Wybitnym na pewno nie jest, ale Parke też nikim wyjątkowym w MMA nigdy nie był, a stójkowo to już wgl prezentował się co najwyżej średnio, więc pięściarz z rekordem i doświadczeniem Sulęckiego powinien go bezdyskusyjnie rozjechać.
 
Ja osobiście wychodzę z założenia, że dobry pięściarz powinien rozjechać zawodnika MMA niezależnie od tego w jakich rękawicach będą walczyć. Nie wyobrażam sobie np że Mike Tyson męczyłby sie z Curtisem Blaydsem w walce bokserskiej tylko dlatego, że założyłby mniejsze rękawice.:fjedzia:
Mike w mniejszych rękawicach to byłby skurwiel :frankapprove:
Główny problem to chyba w obronie.
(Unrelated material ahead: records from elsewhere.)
Section Facts.
Context {Node State ApplicationState DB : Type}.
Context `{BaseFlowNode Node}.
Context (node_db : Node -> DB).

Implicit Types G : Globals Node State ApplicationState DB.
Implicit Types generator : ScriptGenerator.

Lemma queue_action_shadowing value G : queue_action value true G = G.
Proof. unfold queue_action. by destruct (actionQueue G). Qed.

Lemma queue_action_no_queue value shadowing G :
  actionQueue G = None -> queue_action value shadowing G = G.
Proof. intros HQ. unfold queue_action. by rewrite HQ. Qed.

(** In shadow mode the loop runs to the end of the generator and leaves
    the globals as they were. *)
Lemma queueGeneratedActions_shadowing generator G :
  queueGeneratedActions generator true G = (gen_return generator, GReturn None, G).
Proof.
  revert G. induction generator as [v | value rest IH]; intros G; simpl.
  - reflexivity.
  - rewrite queue_action_shadowing. apply IH.
Qed.

Lemma queueGeneratedActions_no_queue generator shadowing G :
  actionQueue G = None ->
  queueGeneratedActions generator shadowing G = (gen_return generator, GReturn None, G).
Proof.
  intros HQ. induction generator as [v | value rest IH]; simpl.
  - reflexivity.
  - rewrite queue_action_no_queue by exact HQ. apply IH.
Qed.

(** With a queue in place and no shadowing, every action is appended. *)
Lemma queueGeneratedActions_queues generator G queue :
  actionQueue G = Some queue ->
  queueGeneratedActions generator false G
  = (gen_return generator, GReturn None,
     set_actionQueue (Some (queue ++ gen_actions generator)) G).
Proof.
  revert G queue. induction generator as [v | value rest IH]; intros G queue HQ; simpl.
  - rewrite app_nil_r. destruct G; simpl in *; by subst.
  - unfold queue_action. rewrite HQ. simpl.
    erewrite IH by reflexivity. by rewrite <- app_assoc.
Qed.

(** Queueing touches nothing but the queue. *)
Lemma queueGeneratedActions_frame generator shadowing G :
  let G' := (queueGeneratedActions generator shadowing G).2 in
  featureHandlers G' = featureHandlers G /\ invoked G' = invoked G
  /\ console G' = console G.
Proof.
  revert G. induction generator as [v | value rest IH]; intros G; simpl.
  - done.
  - destruct (IH (queue_action value shadowing G)) as (H1 & H2 & H3).
    simpl in *. rewrite H1, H2, H3. unfold queue_action.
    destruct (actionQueue G); [destruct shadowing |]; done.
Qed.

(** The handlers of one feature leave the registry alone and record one
    call each, all under that feature's name. *)
Lemma runHandlers_frame key data handlers position node st G :
  let G' := runHandlers node_db key data handlers position node st G in
  featureHandlers G' = featureHandlers G
  /\ exists calls, invoked G' = invoked G ++ calls
                   /\ Forall (fun call => call.1 = key) calls.
Proof.
  revert position G. induction handlers as [| handler rest IH]; intros position G; simpl.
  - split; [done |]. exists []. by rewrite app_nil_r.
  - match goal with |- context [runHandlers _ _ _ _ _ _ _ ?G1] =>
      destruct (IH (S position) G1) as (HF & calls & HI & HC) end.
    simpl in *. rewrite HF, HI.
    assert (forall G0 r,
      let G1 := match r with
                | RGenerator generator => (queueGeneratedActions generator false G0).2
                | _ => G0 end in
      featureHandlers G1 = featureHandlers G0 /\ invoked G1 = invoked G0) as Hstep.
    { intros G0 [v | | generator]; simpl; try done.
      destruct (queueGeneratedActions_frame generator false G0) as (? & ? & ?). done. }
    destruct (Hstep (record_call key position G) (handler (node_db node) data node st))
      as [HF1 HI1].
    simpl in *. rewrite HF1, HI1. split; [done |].
    exists ((key, position) :: calls). split.
    + by rewrite <- app_assoc.
    + by constructor.
Qed.

Lemma runFeatures_frame features node st G :
  let G' := runFeatures node_db features node st G in
  featureHandlers G' = featureHandlers G
  /\ exists calls, invoked G' = invoked G ++ calls
                   /\ Forall (fun call => call.1 ∈ features.*1) calls.
Proof.
  revert G. induction features as [| [key data] rest IH]; intros G; simpl.
  - split; [done |]. exists []. by rewrite app_nil_r.
  - destruct (featureHandlers G !! key) as [handlers |] eqn:HK.
    + destruct (runHandlers_frame key data handlers 0%nat node st G) as (HF & c1 & HI & HC).
      destruct (IH (runHandlers node_db key data handlers 0 node st G)) as (HF' & c2 & HI' & HC').
      simpl in *. rewrite HF', HF, HI', HI. split; [done |].
      exists (c1 ++ c2). split; [by rewrite app_assoc |].
      apply Forall_app. split.
      * eapply Forall_impl; [exact HC |]. intros call ->. apply list_elem_of_here.
      * eapply Forall_impl; [exact HC' |]. intros call ?. by apply list_elem_of_further.
    + split; [done |]. exists []. by rewrite app_nil_r.
Qed.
Brak wielkich poduszek utrudnia trzymanie szczelnej gardy. Po za tym sądzę że bokser nie jest przyzwyczajony do większego bólu nawet przyjmując ciosy na przedramiona w małych rękawicach.
dokładnie
są tacy pięściarze co potrzebują rękawic by walczyć, a są tacy jak Duran czy Foreman którzy bez rękawic byli jeszcze bardziej zabójczy
 
Z tym czy Sulęcki jest jeszcze dobrym pięściarzem? Najlepszy czas miał przy Ś.P. Andrzeju Gmitruku gdzie dał naprawdę dobrą walkę z Jacobsem, Andrade totalnie go zdeklasował, a nie jest to wybitny pięściarz co pokazał Benavidez. Ogólnie pięściarze mają problemy kiedy nie mają rękawic bokserskich, były mistrz świata Malignaggi przegrał na gołe pieści z Lobovem :jjsmile: .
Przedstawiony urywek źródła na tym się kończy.